Agoté el cigarro y sin darme cuenta me vi en la infantil idea de seguirla. Se notaba que no tenía prisa, como si fuera enteramente feliz a sabiendas de que el destino soñado la estaba esperando sin ninguna de las urgencias intrínsecas del ser humano latiendo sobre la angustia del tiempo que se escapa(¡vamos, lo que se dice feliz! Digo yo). Caminaba retraída, desnutriendo el espacio y cruzando las zancadas saltando las baldosas de dos en dos.
Era hermosa. ¿Cómo te diría? Como cuando una ráfaga de viento entra arrasando en una habitación olvidada y triste y todo alrededor mejora, rejuvenece, ¿sabes? Embellecía las formas inertes de la avenida y con su reflejo en los escaparates de las tiendas de alta costura insinuaba un brillo vital en los ojos de los maniquíes. ¡Sí, hombre, de ese tipo de belleza que ni tú ni yo veremos de cerca!

Se detuvo a la altura del número cincuenta de Galerías. Enseguida el portero muy reverencioso él, salió del portal, cogió sus bolsas de la compra textil y mantuvo la puerta abierta para que la señora no tocara con sus frágiles manos el brillante pero vilipendiado pasamanos de la puerta. Ella, antes de entrar, miró hacia atrás como la actriz protagonista de la obra teatral más aplaudida por público y crítica que antes de abandonar la escena se gira para comprobar que todo, hasta la más ínfima de las motas de polvo, deja huella. Yo estaba al otro lado de la calle. No me vio. Yo sí vi como el servicial portero llamaba al elevador y con un suspiro la mandaba directita al cielo (al tercer piso).

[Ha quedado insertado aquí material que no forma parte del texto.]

(** * Master Mason Education: the game loop of the patrol variant

    A shallow embedding of the simulation core of [GameCanvas]
    (the component with patrolling enemies), of the level tables in
    [constants] and of the data types in [types], followed by the
    properties of that core.

    Numbers.  The program computes with JavaScript numbers.  They are
    modelled here as exact rationals [Q]: every constant of the level
    is a short decimal, which [Q] represents exactly, and the comparisons
    and the arithmetic are those of the source, without rounding.
    Identifiers and counters, which the program only ever sets to small
    integers, are integers [Z].

    React.  A [useState] cell and a [useRef] cell are both fields of one
    record, [Game]; an event handler is a function on [Game] whose result
    is the component after the handler and the re-render it causes (the
    two mirror effects [scoreRef.current = score] and
    [collectedRef.current = collectedIds] included).  The drawing half of
    a frame reads the record and changes nothing in it; it is left out.

    Closures.  The frame callback [loop] is created by an effect and
    keeps the values of the render that created it: [dimensions],
    [userId], [userName], [warningMessage] and, through [handleDeath],
    [gameState].  It reads the refs as they are when it runs.  The record
    [Closure] holds the captured values, and a frame is an event that
    names the closure of the callback that runs.

    Animation frames.  The callback asks for its next frame with an id it
    keeps in a local variable, while [animationRef] holds the id of the
    first request only; the clean-up of the effect cancels that id.  A
    callback that has run once is therefore not cancelled when the state
    leaves PLAYING or a modal opens: it goes on with the values it
    captured, beside the callbacks subscribed later.  [Page] adds to the
    component the queue of requested callbacks and this subscription;
    every run of a page is a run of its component ([page_run_run]). *)

From Stdlib Require Import ZArith QArith Qabs Qminmax Qround Lqa Lia Bool String.
From stdpp Require Import base option list gmap sets strings.

Local Open Scope Z_scope.
Local Open Scope string_scope.
Local Open Scope Q_scope.

(** ** Numbers *)

(** [a < b] on numbers, as a test. *)
Definition Qltb (a b : Q) : bool :=
  (Qnum a * QDen b <? Qnum b * QDen a)%Z.

(** [a > b], written as in the source. *)
Definition Qgtb (a b : Q) : bool := Qltb b a.

(** [a === 0] on numbers. *)
Definition Qzerob (a : Q) : bool := (Qnum a =? 0)%Z.

(** ** Strings *)

(** A JavaScript string that the program looks at character by character
    is the list of its UTF-16 code units.  The other strings (key codes,
    the texts of the tables, the user id) are only compared and passed
    on; they are [string]s. *)
Definition JsString := list N.

Definition units (s : string) : JsString :=
  List.map Ascii.N_of_ascii (list_ascii_of_string s).

(** ** types *)

Inductive GameState := START | PLAYING | PAUSED | GRAVE | VICTORY.

Inductive ModalState := NONE | LORE | QUIZ.

Inductive GraveResult := correct | incorrect.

Yo, muy ligero, aproveché la anulación mental del portero para entrar y subir corriendo las escaleras, llegar al tercer piso a tiempo de verla entrar en su apartamento y colarme dentro antes de que la puerta se cerrara.

Era una vivienda sencilla a la par que compleja, algo así como la estética de la propia dama que acaba de entrar. No tenía mal gusto; me fijé detenidamente y casi todo estaba en el lugar en el que yo mismo lo hubiese colocado de ser su inquilino. El pasillo era escueto y frío (como debe ser un pasillo y no tener que atravesarlo de costado para no derribar felinos siameses de porcelana) y en él abandonó los zapatos y con un equilibrio admirable, las medias. El salón, ardiente y conmovido, incitaba a andar descalzo por sus alfombras que seguro no eran de Persia, estanterías de escayola con más figuras que libros, dos sofás enfrentados y ni rastro del televisor (¡bravo!). Ella permitió a su blusa, con un encanto desmedido (en ese momento sospeché que me había visto), resbalar por su cuerpo y caer sedosamente sobre la alfombra. Más allá, en el umbral de la otra puerta por la que uno podía escapar del salón, cayó a plomo la falda.

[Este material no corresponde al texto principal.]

Lemma increasing_In_app (l1 l2 : list Z) (x y : Z) :
  increasing (l1 ++ l2)%list -> In x l1 -> In y l2 -> (x < y)%Z.
Proof.
  induction l1 as [|a l1 IH]; intros H Hx Hy; [destruct Hx|].
  rewrite <- app_comm_cons in H. destruct Hx as [<-|Hx].
  - pose proof (increasing_forall _ _ H) as Hf. rewrite Forall_forall in Hf.
    apply Hf, in_or_app. right. exact Hy.
  - exact (IH (increasing_tail _ _ H) Hx Hy).
Qed.

Lemma last_app_nonempty (l1 l2 : list Z) (d : Z) :
  l2 <> [] -> last (l1 ++ l2)%list d = last l2 d.
Proof.
  intros H. rewrite (app_removelast_last d H), app_assoc, !last_last. reflexivity.
Qed.

Lemma last_In_nonempty (l : list Z) (d : Z) : l <> [] -> In (last l d) l.
Proof.
  intros H. rewrite (app_removelast_last d H) at 2. apply in_or_app. right. left.
  reflexivity.
Qed.

Lemma build_chains_from_increasing chains cur pairs :
  cur <> [] -> increasing (List.concat chains ++ cur)%list ->
  Forall (fun p => s2_id p = (s1_id p + 1)%Z) pairs ->
  increasing (map s1_id pairs) ->
  Forall (fun p => (last cur 0 <= s1_id p)%Z) pairs ->
  increasing (List.concat (build_chains_from chains cur pairs)).
Proof.
  revert chains cur. induction pairs as [|p rest IH]; intros chains cur Hc Hi Hs Hps Hle; simpl.
  - rewrite concat_app. simpl. rewrite app_nil_r. exact Hi.
  - inversion Hs as [|? ? Hp Hs']; subst. inversion Hle as [|? ? Hpl Hle']; subst.
    assert (Hlt : Forall (fun y => (s1_id p < y)%Z) (map s1_id rest))
      by exact (increasing_forall _ _ Hps).
    rewrite Forall_map, Forall_forall in Hlt.
    pose proof (increasing_tail _ _ Hps) as Hps'.
    destruct (Z.eqb_spec (s1_id p) (last cur 0%Z)) as [E|E].
    + apply IH; [destruct cur; [congruence|discriminate]| | exact Hs' | exact Hps' |].
      * rewrite app_assoc. apply increasing_snoc; [exact Hi|].
        intros _. rewrite last_app_nonempty by exact Hc. lia.
      * rewrite last_last. rewrite Forall_forall. intros q Hq. specialize (Hlt q Hq). lia.
    + apply IH; [discriminate| | exact Hs' | exact Hps' |].
      * rewrite concat_app. simpl. rewrite app_nil_r.
        replace ((List.concat chains ++ cur) ++ [s1_id p; s2_id p])%list
          with (((List.concat chains ++ cur) ++ [s1_id p]) ++ [s2_id p])%list
          by (rewrite <- app_assoc; reflexivity).
        apply increasing_snoc; [apply increasing_snoc; [exact Hi|]|].
        -- intros _. rewrite last_app_nonempty by exact Hc. lia.
        -- intros _. rewrite last_last. lia.
      * simpl. rewrite Forall_forall. intros q Hq. specialize (Hlt q Hq). lia.
Qed.

Lemma build_merge_chains_increasing (ps : list frag_pair) :
  Forall (fun p => s2_id p = (s1_id p + 1)%Z) ps ->
  increasing (map s1_id ps) ->
  increasing (List.concat (build_merge_chains ps)).
Proof.
  destruct ps as [|p0 rest]; intros Hs Hps; [exact I|].
  inversion Hs as [|? ? Hp0 Hs']; subst.
  assert (Hlt : Forall (fun y => (s1_id p0 < y)%Z) (map s1_id rest))
    by exact (increasing_forall _ _ Hps).
  rewrite Forall_map, Forall_forall in Hlt.
  apply build_chains_from_increasing; [discriminate| |exact Hs'|exact (increasing_tail _ _ Hps)|].
  - simpl. rewrite Hp0. split; [lia|exact I].
  - simpl. rewrite Forall_forall. intros q Hq. specialize (Hlt q Hq). lia.
Qed.

Lemma build_merge_chains_runs_of (ps : list frag_pair) :
  Forall (fun p => s2_id p = (s1_id p + 1)%Z) ps ->
  Forall (fun ch => (2 <= List.length ch)%nat /\ consecutive_run ch) (build_merge_chains ps).
Proof.
  destruct ps as [|p0 rest]; intros Hs; [constructor|].
  inversion Hs as [|? ? Hp0 Hs']; subst.
  apply build_chains_from_runs; [exact Hs'|simpl; lia|simpl; rewrite Hp0; tauto|constructor].
Qed.

Lemma merge_chains_rows (cs : list (list Z)) (db db' : database) :
  Forall (fun c => (2 <= List.length c)%nat) cs ->
  increasing (List.concat cs) ->
  (forall x, In x (List.concat cs) -> exists r, In r (activity_sessions db) /\ id r = x) ->
  merge_chains db cs = Ok db' ->
  forall r', In r' (activity_sessions db') ->
    ~ In (id r') (chain_tails cs) /\
    exists r, In r (activity_sessions db) /\ row_origin (chain_heads cs) r r'.
Proof.
  revert db. induction cs as [|c cs IH]; intros db Hl Hi Hp Hm r' Hr'.
  - injection Hm as <-. split; [intros []|].
    exists r'. split; [exact Hr'|]. unfold row_origin. auto.
  - inversion Hl as [|? ? Hc Hl']; subst.
    cbn [merge_chains] in Hm.
    destruct (merge_chain db c) as [[db1 n]|e] eqn:M; [|discriminate].
    assert (Hne : c <> []) by (destruct c; simpl in Hc; [lia|discriminate]).
    destruct (merge_chain_rows db db1 c n Hc) as [M1 M2].
    { apply Hp. simpl. apply in_or_app. left. destruct c; [congruence|left; reflexivity]. }
    { apply Hp. simpl. apply in_or_app. left. apply last_In_nonempty. exact Hne. }
    { exact M. }
    simpl in Hi.
    destruct (IH db1 Hl' (increasing_app_r _ _ Hi)) with (r' := r') as [Ht [r1 [Hr1 Ho1]]].
    { intros x Hx. destruct (Hp x) as [r [Hr Hid]]; [simpl; apply in_or_app; right; exact Hx|].
      exists r. split; [|exact Hid]. apply M2; [exact Hr|].
      rewrite Hid. intros Hxc. pose proof (increasing_In_app _ _ _ _ Hi Hxc Hx). lia. }
    { exact Hm. }
    { exact Hr'. }
    destruct (M1 r1 Hr1) as [Ht1 [r [Hr Ho]]].
    destruct Ho1 as [I1 [S1 O1]]. destruct Ho as [I0 [S0 O0]].
    split.
    + unfold chain_tails. simpl. rewrite in_app_iff. rewrite <- I1. intros [H|H]; [exact (Ht1 H)|apply Ht; rewrite <- I1; exact H].
    + exists r. split; [exact Hr|]. unfold row_origin. split; [congruence|]. split; [congruence|].
      unfold chain_heads. simpl.
      destruct O1 as [E1|[H1 N1]].
      * subst r'. destruct O0 as [E0|[H0 N0]]; [left; exact E0|].
        right. split; [|exact N0]. destruct H0 as [H0|[]]. left. exact H0.
      * right. split; [|exact N1]. right. rewrite I0. exact H1.
Qed.

(* ------------------------------------------------------------------ *)
(** ** No pair survives a repair *)

Lemma increasing_ids_unique (rows : list session_row) (r r' : session_row) :
  increasing (map id rows) -> In r rows -> In r' rows -> id r = id r' -> r = r'.
Proof.
  induction rows as [|a rows IH]; intros Hi Hr Hr' E; [destruct Hr|].
  assert (Hlt : Forall (fun y => (id a < y)%Z) (map id rows))
    by exact (increasing_forall _ _ Hi).
  rewrite Forall_map, Forall_forall in Hlt.
  destruct Hr as [<-|Hr]; destruct Hr' as [<-|Hr']; auto.
  - specialize (Hlt r' Hr'). lia.
  - specialize (Hlt r Hr). lia.
  - exact (IH (increasing_tail _ _ Hi) Hr Hr' E).
Qed.

Lemma storage_get_session_unique (rows : list session_row) (r : session_row) :
  increasing (map id rows) -> In r rows -> storage_get_session rows (id r) = Some r.
Proof.
  intros Hi Hr.
  destruct (storage_get_session_present rows (id r)) as [r' G]; [eauto|].
  rewrite G. f_equal. apply storage_get_session_id in G as [E Hr'].
  exact (increasing_ids_unique rows r' r Hi Hr' Hr E).
Qed.

Lemma fragmented_pair_elim table thr s1 p :
  fragmented_pair table thr s1 = Some p ->
  exists s2 e1 e2,
    storage_get_session table (id s1 + 1) = Some s2 /\
    end_time s1 = Some e1 /\ end_time s2 = Some e2 /\
    (0 < start_time s2 - e1)%Z /\ (start_time s2 - e1 < thr * usec_per_sec)%Z.
Proof.
  unfold fragmented_pair.
  destruct (storage_get_session table (id s1 + 1)) as [s2|] eqn:G; [|discriminate].
  destruct (end_time s1) as [e1|]; [|discriminate].
  destruct (end_time s2) as [e2|] eqn:E2; [|discriminate].
  destruct (0 <? start_time s2 - e1)%Z eqn:L1; [|discriminate].
  destruct (start_time s2 - e1 <? thr * usec_per_sec)%Z eqn:L2; [|discriminate].
  intros _. apply Z.ltb_lt in L1, L2. exists s2, e1, e2. auto.
Qed.

Lemma fragmented_pair_intro table thr s1 s2 e1 e2 :
  storage_get_session table (id s1 + 1) = Some s2 ->
  end_time s1 = Some e1 -> end_time s2 = Some e2 ->
  (0 < start_time s2 - e1)%Z -> (start_time s2 - e1 < thr * usec_per_sec)%Z ->
  exists p, fragmented_pair table thr s1 = Some p /\ pair_ids p = (id s1, id s2).
Proof.
  intros G E1 E2 L1 L2. unfold fragmented_pair. rewrite G, E1, E2.
  apply Z.ltb_lt in L1, L2. rewrite L1, L2. simpl. eexists. split; reflexivity.
Qed.

Lemma collect_pairs_complete table rows thr s1 p :
  In s1 rows -> fragmented_pair table thr s1 = Some p -> In p (collect_pairs table rows thr).
Proof.
  induction rows as [|r rows IH]; intros Hin F; [destruct Hin|]. simpl.
  destruct Hin as [<-|Hin].
  - rewrite F. left. reflexivity.
  - destruct (fragmented_pair table thr r); [right|]; exact (IH Hin F).
Qed.

Lemma chain_links_in (c : list Z) (a b : Z) :
  In (a, b) (chain_links c) -> In a c /\ In b (tl c).
Proof.
  induction c as [|x c IH]; [intros []|].
  destruct c as [|y c]; [intros []|].
  rewrite chain_links_cons2. intros [E|H].
  - injection E as <- <-. split; left; reflexivity.
  - destruct (IH H) as [Ha Hb]. split; [right; exact Ha|]. simpl. right. exact Hb.
Qed.

Lemma chain_links_cover (c : list Z) (x : Z) :
  (2 <= List.length c)%nat -> In x c ->
  exists y, In (x, y) (chain_links c) \/ In (y, x) (chain_links c).
Proof.
  induction c as [|a c IH]; intros Hl Hx; [destruct Hx|].
  destruct c as [|b c]; [simpl in Hl; lia|].
  rewrite chain_links_cons2. destruct Hx as [<-|Hx].
  - exists b. left. left. reflexivity.
  - destruct c as [|b' c].
    + destruct Hx as [<-|[]]. exists a. right. left. reflexivity.
    + destruct (IH ltac:(simpl; lia) Hx) as [y [H|H]]; exists y; [left|right]; right; exact H.
Qed.

Lemma links_in_pairs (cs : list (list Z)) (ps : list frag_pair) (a b : Z) :
  List.concat (map chain_links cs) = map pair_ids ps ->
  In (a, b) (map pair_ids ps) -> In b (chain_tails cs).
Proof.
  intros E H. rewrite <- E in H. apply in_concat in H as [l [Hl H]].
  apply in_map_iff in Hl as [c [<- Hc]].
  unfold chain_tails. apply in_concat. exists (tl c). split; [apply in_map; exact Hc|].
  exact (proj2 (chain_links_in c a b H)).
Qed.

Lemma chain_heads_next (cs : list (list Z)) (u : Z) :
  Forall (fun ch => (2 <= List.length ch)%nat /\ consecutive_run ch) cs ->
  In u (chain_heads cs) ->
  In (u + 1)%Z (chain_tails cs) /\ exists c, In c cs /\ In (u, (u + 1)%Z) (chain_links c).
Proof.
  intros Hf Hu. unfold chain_heads in Hu. apply in_map_iff in Hu as [c [Hh Hc]].
  rewrite Forall_forall in Hf. destruct (Hf c Hc) as [Hl Hr].
  destruct c as [|x [|y c]]; simpl in Hl; try lia.
  simpl in Hh, Hr. subst x. destruct Hr as [-> _].
  split.
  - unfold chain_tails. apply in_concat. exists ((u + 1)%Z :: c). split; [|left; reflexivity].
    change ((u + 1)%Z :: c) with (tl (u :: (u + 1)%Z :: c)). apply in_map. exact Hc.
  - exists (u :: (u + 1)%Z :: c). split; [exact Hc|]. left. reflexivity.
Qed.

(** C7: for every session table in id order, if one repair run
    ([find_fragmented_pairs_with_threshold], [build_merge_chains], then
    [merge_chain] on every chain) succeeds with result [db'], then with the
    same [gap_threshold] the finder returns no pair on [db'], and a second
    run returns [db'] itself without merging anything. *)
Theorem repair_idempotent (db db' : database) (gap_threshold : Z) :
  increasing (map id (activity_sessions db)) ->
  repair db gap_threshold = Ok db' ->
  find_fragmented_pairs_with_threshold db' gap_threshold = [] /\
  repair db' gap_threshold = Ok db'.
Proof.
  intros Hinc Hrep.
  assert (Hnone : find_fragmented_pairs_with_threshold db' gap_threshold = []).
  { unfold repair in Hrep.
    destruct (find_fragmented_pairs_with_threshold db gap_threshold) as [|p0 rest] eqn:Hps.
    { injection Hrep as <-. exact Hps. }
    set (rows := activity_sessions db) in *.
    set (cs := build_merge_chains (p0 :: rest)) in *.
    assert (Hs : Forall (fun p => s2_id p = (s1_id p + 1)%Z) (p0 :: rest))
      by (rewrite <- Hps; apply collect_pairs_shape).
    assert (Hpi : increasing (map s1_id (p0 :: rest)))
      by (rewrite <- Hps; apply collect_pairs_increasing; exact Hinc).
    pose proof (build_merge_chains_runs_of _ Hs) as Hruns. fold cs in Hruns.
    pose proof (build_merge_chains_links (p0 :: rest)) as Hlinks. fold cs in Hlinks.
    pose proof (build_merge_chains_increasing _ Hs Hpi) as Hci. fold cs in Hci.
    (* a found pair comes from a row of [db] and its successor *)
    assert (Hfrom : forall p, In p (p0 :: rest) ->
              exists s1 s2, In s1 rows /\ In s2 rows /\
                fragmented_pair rows gap_threshold s1 = Some p /\
                id s1 = s1_id p /\ id s2 = s2_id p).
    { intros p Hp. rewrite <- Hps in Hp. apply collect_pairs_in in Hp as [s1 [Hs1 F]].
      destruct (fragmented_pair_ids _ _ _ _ F) as [I1 I2].
      destruct (fragmented_pair_elim _ _ _ _ F) as (s2 & e1 & e2 & G & _).
      apply storage_get_session_id in G as [Is2 Hs2].
      exists s1, s2. repeat split; auto; congruence. }
    assert (Hpres : forall x, In x (List.concat cs) ->
              exists r, In r (activity_sessions db) /\ id r = x).
    { intros x Hx. apply in_concat in Hx as [c [Hc Hx]].
      rewrite Forall_forall in Hruns. destruct (Hruns c Hc) as [Hl _].
      destruct (chain_links_cover c x Hl Hx) as [y Hxy].
      assert (Hin : forall a b, In (a, b) (chain_links c) -> In (a, b) (map pair_ids (p0 :: rest))).
      { intros a b H. rewrite <- Hlinks. apply in_concat. exists (chain_links c).
        split; [apply in_map; exact Hc|exact H]. }
      destruct Hxy as [H|H]; apply Hin in H; apply in_map_iff in H as [p [Ep Hp]];
        unfold pair_ids in Ep; injection Ep as Ea Eb;
        destruct (Hfrom p Hp) as (s1 & s2 & Hs1 & Hs2 & _ & I1 & I2).
      - exists s1. split; [exact Hs1|congruence].
      - exists s2. split; [exact Hs2|congruence]. }
    assert (Hlen : Forall (fun c => (2 <= List.length c)%nat) cs).
    { eapply Forall_impl; [|exact Hruns]. simpl. tauto. }
    pose proof (merge_chains_rows cs db db' Hlen Hci Hpres Hrep) as Hinv.
    destruct (find_fragmented_pairs_with_threshold db' gap_threshold) as [|q qs] eqn:Hq;
      [reflexivity|exfalso].
    assert (Hqin : In q (find_fragmented_pairs_with_threshold db' gap_threshold))
      by (rewrite Hq; left; reflexivity).
    apply collect_pairs_in in Hqin as [s1' [Hs1' F']].
    destruct (fragmented_pair_elim _ _ _ _ F') as (s2' & e1 & e2 & G' & E1 & E2 & L1 & L2).
    apply storage_get_session_id in G' as [Is2' Hs2'].
    destruct (Hinv s1' Hs1') as [Ht1 [r1 [Hr1 [I1 [S1 O1]]]]].
    destruct (Hinv s2' Hs2') as [Ht2 [r2 [Hr2 [I2 [S2 O2]]]]].
    destruct (in_dec Z.eq_dec (id s1') (chain_heads cs)) as [Hh|Hh].
    { apply Ht2. rewrite Is2'. exact (proj1 (chain_heads_next cs _ Hruns Hh)). }
    destruct O1 as [<-|[Hh1 _]]; [|apply Hh; rewrite <- I1; exact Hh1].
    (* the successor row is closed in [db] as well *)
    assert (Hc2 : exists e2', end_time r2 = Some e2').
    { destruct O2 as [<-|[Hh2 _]]; [eauto|].
      destruct (chain_heads_next cs _ Hruns Hh2) as [_ [c [Hc Hl]]].
      assert (Hl' : In (id r2, (id r2 + 1)%Z) (map pair_ids (p0 :: rest))).
      { rewrite <- Hlinks. apply in_concat. exists (chain_links c).
        split; [apply in_map; exact Hc|exact Hl]. }
      apply in_map_iff in Hl' as [p [Ep Hp]]. unfold pair_ids in Ep. injection Ep as Ea _.
      destruct (Hfrom p Hp) as (s1 & _ & Hs1 & _ & F & Is1 & _).
      destruct (fragmented_pair_elim _ _ _ _ F) as (_ & e & _ & _ & Ee & _).
      assert (E : s1 = r2) by (apply (increasing_ids_unique rows); auto; congruence).
      subst s1. eauto. }
    destruct Hc2 as [e2' Hc2].
    assert (G : storage_get_session rows (id s1' + 1) = Some r2).
    { rewrite <- Is2', <- I2. apply storage_get_session_unique; assumption. }
    rewrite <- S2 in L1, L2.
    destruct (fragmented_pair_intro rows gap_threshold s1' r2 e1 e2' G E1 Hc2 L1 L2)
      as [p [F Hp]].
    assert (Hpin : In (id s1', id r2) (map pair_ids (p0 :: rest))).
    { rewrite <- Hp. apply in_map. rewrite <- Hps.
      exact (collect_pairs_complete rows rows gap_threshold s1' p Hr1 F). }
    apply Ht2. rewrite <- I2. exact (links_in_pairs cs _ _ _ Hlinks Hpin). }
  split; [exact Hnone|]. unfold repair. rewrite Hnone. reflexivity.
Qed.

Su dormitorio era una estancia para morir cada noche y renacer cada mañana. Divino. No era de éste siglo. Abrumador. Y su lencería ¡ah, su lencería! de ensueño (quise arráncame los ojos de la satisfacción). Se acercó a la cama, liberó el sujetador y se dejó caer sublime sobre mi cama donde recogió sus pechos uno que ya no era yo. Debí haberme arrancado los ojos hace un par de líneas… días... años…(y el corazón).